▶ [Aim of the exercise]: Can you quote exactly the stretch of lines from the one with "P) (dropped m)." through the final line of the material, both ends included?

☆ ☆ ☆

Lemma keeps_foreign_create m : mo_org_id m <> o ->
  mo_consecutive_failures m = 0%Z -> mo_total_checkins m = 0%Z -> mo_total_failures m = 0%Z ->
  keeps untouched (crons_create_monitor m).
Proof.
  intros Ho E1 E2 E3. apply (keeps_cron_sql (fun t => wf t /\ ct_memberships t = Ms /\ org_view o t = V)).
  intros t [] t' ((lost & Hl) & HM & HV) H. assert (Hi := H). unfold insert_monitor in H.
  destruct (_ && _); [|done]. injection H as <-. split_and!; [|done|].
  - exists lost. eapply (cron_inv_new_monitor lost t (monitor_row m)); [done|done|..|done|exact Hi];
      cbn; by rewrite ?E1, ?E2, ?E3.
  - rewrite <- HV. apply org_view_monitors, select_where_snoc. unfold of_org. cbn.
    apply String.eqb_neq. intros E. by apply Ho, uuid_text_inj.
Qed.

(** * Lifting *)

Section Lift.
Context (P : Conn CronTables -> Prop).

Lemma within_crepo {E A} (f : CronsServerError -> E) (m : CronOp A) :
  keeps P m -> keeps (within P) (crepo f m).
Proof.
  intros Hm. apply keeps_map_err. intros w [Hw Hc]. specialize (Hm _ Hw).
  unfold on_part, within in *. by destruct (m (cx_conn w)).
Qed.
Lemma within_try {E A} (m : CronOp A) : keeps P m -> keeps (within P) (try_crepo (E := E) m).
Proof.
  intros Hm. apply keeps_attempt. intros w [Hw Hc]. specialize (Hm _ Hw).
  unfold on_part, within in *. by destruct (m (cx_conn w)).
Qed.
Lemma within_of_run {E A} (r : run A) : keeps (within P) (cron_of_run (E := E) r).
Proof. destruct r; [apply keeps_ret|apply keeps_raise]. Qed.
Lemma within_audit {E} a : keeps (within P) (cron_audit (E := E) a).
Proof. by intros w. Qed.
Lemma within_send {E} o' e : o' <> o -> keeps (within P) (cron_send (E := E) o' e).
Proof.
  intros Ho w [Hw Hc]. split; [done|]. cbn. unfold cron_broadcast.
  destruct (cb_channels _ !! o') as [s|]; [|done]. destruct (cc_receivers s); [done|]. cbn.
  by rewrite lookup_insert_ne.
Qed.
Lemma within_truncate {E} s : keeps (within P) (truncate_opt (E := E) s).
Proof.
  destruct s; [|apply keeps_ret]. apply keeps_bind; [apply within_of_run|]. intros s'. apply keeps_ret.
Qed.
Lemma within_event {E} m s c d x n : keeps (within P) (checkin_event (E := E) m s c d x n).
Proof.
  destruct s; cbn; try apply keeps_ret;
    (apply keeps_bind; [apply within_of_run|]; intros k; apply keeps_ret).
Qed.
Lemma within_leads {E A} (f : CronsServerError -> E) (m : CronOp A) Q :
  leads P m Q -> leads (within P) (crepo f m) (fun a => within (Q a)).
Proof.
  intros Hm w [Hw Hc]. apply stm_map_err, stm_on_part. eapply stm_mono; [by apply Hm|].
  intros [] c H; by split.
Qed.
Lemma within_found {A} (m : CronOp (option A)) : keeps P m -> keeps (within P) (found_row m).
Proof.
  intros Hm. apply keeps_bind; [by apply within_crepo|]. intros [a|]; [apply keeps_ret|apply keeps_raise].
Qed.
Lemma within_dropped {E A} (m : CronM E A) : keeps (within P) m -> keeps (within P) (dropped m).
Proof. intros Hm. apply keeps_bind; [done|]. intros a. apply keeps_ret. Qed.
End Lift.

☆ ☆ ☆

▶ [Output of the task]:
Lemma within_dropped {E A} (m : CronM E A) : keeps (within P) m -> keeps (within P) (dropped m).
Proof. intros Hm. apply keeps_bind; [done|]. intros a. apply keeps_ret. Qed.
End Lift.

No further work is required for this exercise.